BBQ cuts also have a good amount of fat. Animal fats are made of triglycerides which have
mostly saturated fatty acids. These have much higher melting points than unsaturated fats
like, say, vegetable or olive oil you have in your kitchen, because those straight triglyceride
tails are stable, packed nice and close. As we heat these saturated fats up, slowly, we
can disrupt those hydrogen bonds and turn to liquid, called rendering. Which is delicious.
Together, melting collagen to gelatin and liquefying fat make the meat OH SO TENDER.
You need no teeth to eat dis beef.
What's fun about an oven? There's nothing fun about ovens. Did they have ovens back
in the early days, coming up through Mexico? No you dug a hole in the ground, you buried
a head, on coals, you cooked on a fire. And that's where I'm coming from more on the traditional
side of it. I'm not gonna use electricity, not gonna use gas no assisted heat source
of any kind.We have light bulbs, and I don't even like that so much.

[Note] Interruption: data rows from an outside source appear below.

(** * discord-starboards: the starboard registry of [src/index.js]

    A shallow embedding of the [StarboardsManager] class: its constructor,
    [_mergeOptions], [create], [delete], [getAllStarboards],
    [saveStarboard] and [deleteStarboard], over a small model of the
    JavaScript values, exceptions, the JSON codec and the file system the
    class runs on.

    Modelling conventions.
    - JavaScript values are the inductive [value]; objects are association
      lists in insertion order, arrays are lists.  Object identity is not
      modelled: every [===] of the class has a string on one side.
    - A computation of the class is an [Action]: a function from the
      [world] (the manager instance and the disk) to a completion (normal
      or thrown) and the world it leaves behind.  A throw keeps the
      mutations made before it, as in JavaScript.
    - An [async] method is run to its end at the place it is called; when
      the caller does not [await] it, a rejection is dropped
      ([fire_and_forget]).  Interleavings of pending promises are outside
      the model.
    - Event listeners are observers: [emit] appends to the log [emitted]. *)

From Stdlib Require Import ZArith Ascii String Decimal DecimalString DecimalFacts DecimalN.
From stdpp Require Import base option list strings gmap.

Local Open Scope string_scope.
Local Open Scope list_scope.

(** ** JavaScript values *)

(** Numbers.  Finite numbers are kept exactly: an integer, or a decimal
    fraction [m / 10^k] in lowest form (rounding to binary64 and the sign of
    zero are outside the model). *)
Inductive number : Type :=
| Int (z : Z)
| Frac (m : Z) (k : nat)
| NaN
| Infinity (negative : bool).

#[warnings="-register-all"]
Inductive value : Type :=
| VUndefined
| VNull
| VBool (b : bool)
| VNum (n : number)
| VStr (s : string)
| VArr (items : list value)
| VObj (fields : list (string * value)).

(** The exceptions the class throws or lets through, by constructor. *)
Inductive js_error : Type :=
| JsError (message : string)
| JsSyntaxError (message : string)
| JsTypeError (message : string).

Definition message (e : js_error) : string :=
  match e with
  | JsError m | JsSyntaxError m | JsTypeError m => m
  end.

Inductive completion (A : Type) : Type :=
| Normal (a : A)
| Throw (e : js_error).
Arguments Normal {A} a.
Arguments Throw {A} e.

#[global] Instance completion_ret : MRet completion := @Normal.

#[global] Instance completion_bind : MBind completion := fun A B k c =>
  match c with
  | Normal a => k a
  | Throw e => Throw e
  end.

Definition dquote : ascii := "034"%char.

Definition quoted (s : string) : string :=
  String dquote (s +:+ String dquote EmptyString).

(** [typeof v] *)
Definition typeof (v : value) : string :=
  match v with
  | VUndefined => "undefined"
  | VNull => "object"
  | VBool _ => "boolean"
  | VNum _ => "number"
  | VStr _ => "string"
  | VArr _ => "object"
  | VObj _ => "object"
  end.

(** [!v] is [negb (truthy v)]. *)
Definition truthy (v : value) : bool :=
  match v with
  | VUndefined | VNull => false
  | VBool b => b
  | VNum (Int z) => negb (Z.eqb z 0)
  | VNum (Frac _ _) => true
  | VNum NaN => false
  | VNum (Infinity _) => true
  | VStr s => negb (String.eqb s EmptyString)
  | VArr _ | VObj _ => true
  end.

Definition number_eqb (a b : number) : bool :=
  match a, b with
  | Int x, Int y => Z.eqb x y
  | Frac m k, Frac m' k' => Z.eqb m m' && Nat.eqb k k'
  | Infinity s, Infinity s' => Bool.eqb s s'
  | _, _ => false
  end.

(** [a === b] on primitives.  Two objects are equal only when they are the
    same object, which the model cannot tell: the class never compares two
    objects. *)
Definition strict_equals (a b : value) : bool :=
  match a, b with
  | VUndefined, VUndefined => true
  | VNull, VNull => true
  | VBool x, VBool y => Bool.eqb x y
  | VNum x, VNum y => number_eqb x y
  | VStr x, VStr y => String.eqb x y
  | _, _ => false
  end.

Fixpoint lookup_field (k : string) (fields : list (string * value)) : option value :=
  match fields with
  | [] => None
  | (k', v) :: rest => if String.eqb k' k then Some v else lookup_field k rest
  end.

(** [v.k] for the property names the class reads ([id], [storage], [emoji],
    [channelID], [options], ...): none of them is defined on a prototype, so
    on a primitive or an array the read gives [undefined]. *)
Definition get (v : value) (k : string) : completion value :=
  match v with
  | VUndefined =>
      Throw (JsTypeError ("Cannot read property '" +:+ k +:+ "' of undefined"))
  | VNull =>
      Throw (JsTypeError ("Cannot read property '" +:+ k +:+ "' of null"))
  | VObj fields => Normal (default VUndefined (lookup_field k fields))
  | _ => Normal VUndefined
  end.

(** [Array.prototype.find] with a callback that may throw. *)
Fixpoint Array_find (p : value -> completion bool) (l : list value) : completion value :=
  match l with
  | [] => Normal VUndefined
  | x :: rest =>
      b ← p x;
      if b : bool then Normal x else Array_find p rest
  end.

(** [Array.prototype.filter] with a callback that may throw. *)
Fixpoint Array_filter (p : value -> completion bool) (l : list value) : completion (list value) :=
  match l with
  | [] => Normal []
  | x :: rest =>
      b ← p x;
      kept ← Array_filter p rest;
      Normal (if b : bool then x :: kept else kept)
  end.

(** ** JSON

    [JSON.stringify] and [JSON.parse] of the runtime, on the values above.
    The printer writes in front of a continuation string; the parser is a
    recursive descent over [next_token], with fuel that twice the length of
    the text covers.  Not modelled: [toJSON], the ordering of integer-like
    keys, the pairing of surrogate escapes, and the position reported in
    the message of a syntax error (an unexpected string or number is
    reported by its first character). *)
Module JSON.

Inductive token : Type :=
| TLBrace | TRBrace | TLBracket | TRBracket | TColon | TComma
| TString (s : string)
| TNumber (n : number)
| TTrue | TFalse | TNull.

(** *** Printing *)

Definition hex_digit (n : N) : ascii :=
  match n with
  | 0 => "0" | 1 => "1" | 2 => "2" | 3 => "3" | 4 => "4" | 5 => "5"
  | 6 => "6" | 7 => "7" | 8 => "8" | 9 => "9" | 10 => "a" | 11 => "b"
  | 12 => "c" | 13 => "d" | 14 => "e" | _ => "f"
  end%N%char.

(** One character of a string literal, as [JSON.stringify] quotes it. *)
Definition write_char (c : ascii) (k : string) : string :=
  match c with
  | "034" => String "\" (String dquote k)
  | "\" => String "\" (String "\" k)
  | "008" => String "\" (String "b" k)
  | "012" => String "\" (String "f" k)
  | "010" => String "\" (String "n" k)
  | "013" => String "\" (String "r" k)
  | "009" => String "\" (String "t" k)
  | _ =>
      let n := N_of_ascii c in
      if (n <? 32)%N
      then String "\" (String "u" (String "0" (String "0"
             (String (hex_digit (n / 16)) (String (hex_digit (n mod 16)) k)))))
      else String c k
  end%char.

Fixpoint write_chars (s : string) (k : string) : string :=
  match s with
  | EmptyString => k
  | String c s' => write_char c (write_chars s' k)
  end.

Definition write_string (s : string) (k : string) : string :=
  String dquote (write_chars s (String dquote k)).

Definition print_N (n : N) : string := NilEmpty.string_of_uint (N.to_uint n).

Fixpoint pad_zeros (width : nat) (s : string) : string :=
  match width with
  | O => s
  | S w => if Nat.ltb (String.length s) width then pad_zeros w (String "0" s) else s
  end.

Definition print_number (n : number) : string :=
  match n with
  | Int z =>
      if (z <? 0)%Z then String "-" (print_N (Z.abs_N z)) else print_N (Z.abs_N z)
  | Frac m k =>
      let a := Z.abs_N m in
      let scale := (10 ^ N.of_nat k)%N in
      (if (m <? 0)%Z then String "-" else fun s => s)
        (print_N (a / scale) +:+ String "." (pad_zeros k (print_N (a mod scale))))
  | NaN | Infinity _ => "null"
  end.

Section Writers.
Variable write : value -> string -> string.

(** Array elements, comma separated. *)
Fixpoint write_items (l : list value) (first : bool) (k : string) : string :=
  match l with
  | [] => k
  | x :: rest =>
      (if first then fun s => s else String ",")
        (write x (write_items rest false k))
  end.

(** Object members; a member whose value is [undefined] is left out. *)
Fixpoint write_members (l : list (string * value)) (first : bool) (k : string) : string :=
  match l with
  | [] => k
  | (key, x) :: rest =>
      match x with
      | VUndefined => write_members rest first k
      | _ =>
          (if first then fun s => s else String ",")
            (write_string key (String ":" (write x (write_members rest false k))))
      end
  end.
End Writers.

(** [write_value v k] is the text of [v] followed by [k]; inside an array
    [undefined] is written as [null]. *)
Fixpoint write_value (v : value) (k : string) : string :=
  match v with
  | VUndefined | VNull => "null" +:+ k
  | VBool true => "true" +:+ k
  | VBool false => "false" +:+ k
  | VNum n => print_number n +:+ k
  | VStr s => write_string s k
  | VArr items => String "[" (write_items write_value items true (String "]" k))
  | VObj fields => String "{" (write_members write_value fields true (String "}" k))
  end.

(** [JSON.stringify(v)]; [None] is the result [undefined]. *)
Definition stringify (v : value) : option string :=
  match v with
  | VUndefined => None
  | _ => Some (write_value v EmptyString)
  end.
(** *** Parsing *)

(** Outcome of scanning a prefix of the text: the item read and the rest
    of the text, the end of the text reached too early, or a character that
    cannot occur where it stands. *)
Inductive scan (A : Type) : Type :=
| Scanned (a : A) (rest : string)
| ScanEnd
| ScanBad (c : ascii).
Arguments Scanned {A} a rest.
Arguments ScanEnd {A}.
Arguments ScanBad {A} c.

Definition scan_bind {A B} (x : scan A) (f : A -> string -> scan B) : scan B :=
  match x with
  | Scanned a rest => f a rest
  | ScanEnd => ScanEnd
  | ScanBad c => ScanBad c
  end.

Definition scan_map {A B} (f : A -> B) (x : scan A) : scan B :=
  scan_bind x (fun a rest => Scanned (f a) rest).

Definition is_whitespace (c : ascii) : bool :=
  match c with
  | " " | "009" | "010" | "013" => true
  | _ => false
  end%char.

Definition is_digit (c : ascii) : bool :=
  match c with
  | "0" | "1" | "2" | "3" | "4" | "5" | "6" | "7" | "8" | "9" => true
  | _ => false
  end%char.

And it tastes good. That gets into a whole other thing too, how you're using wood, green
wood, dry wood, post oak, hickory, mesquite, pecan, any of these different kinds of woods
they all taste different, they all cook different.
The hardwoods used in BBQ smoke have lots of cellulose and lignin. When burnt slowly,
cellulose caramelizes into sugar molecules that flavor the meat. And lignin is converted
into all kinds of aromatic chemicals that flavor the meat, and can even act as chemical
preservatives. You just can't have brisket, or any BBQ, without
that beautiful smoke ring. Now THIS is some cool chemistry! Or hot chemistry. Meat starts
out pink because it's full of oxygen-carrying molecule called myoglobin. That iron-containing
myoglobin starts out red, but as it heats up the iron in its heme group oxidizes and
it turns this brown color.
So why is the ring still red? Well, BBQ smoke contains gases like carbon monoxide and nitric
oxide, made by burning wood. That gas diffuse into the edges of the meat, bind to the myoglobin
in place of oxygen. And those nitric oxide-myoglobin compounds just so happen to be pink. The edge
stays nice and red while the interior gets brown like normal.
Kinda the art of working a fire is to control those things and get certain flavors out of
a piece of wood.
It's not just heat, it's not just the temperature on a gauge, it's how the smoke is coming out
of the smokestack, it's how a piece of wood if it flames up and dies out real quick, it's
about a heat curve, how long is it gonna last, are you forcing a piece of wood to do something
it doesn't want to do?
You can't really make a piece of meat do what you want it to do, you can only guide it to
do what you think you want it to do. So, kind of go with that, it's all about trial and
error, don't give up, keep working on it. And if you really wanted to you could watch
the BBQ With Franklin videos.
Out here we might have beer cans and aprons instead of test tubes and lab coats, but BBQ
is SCIENCE, y'all. It's chemistry, it's physics, and the best part is you get to eat your experiments.
Stay curious. And hungry. I'm gonna go get some food.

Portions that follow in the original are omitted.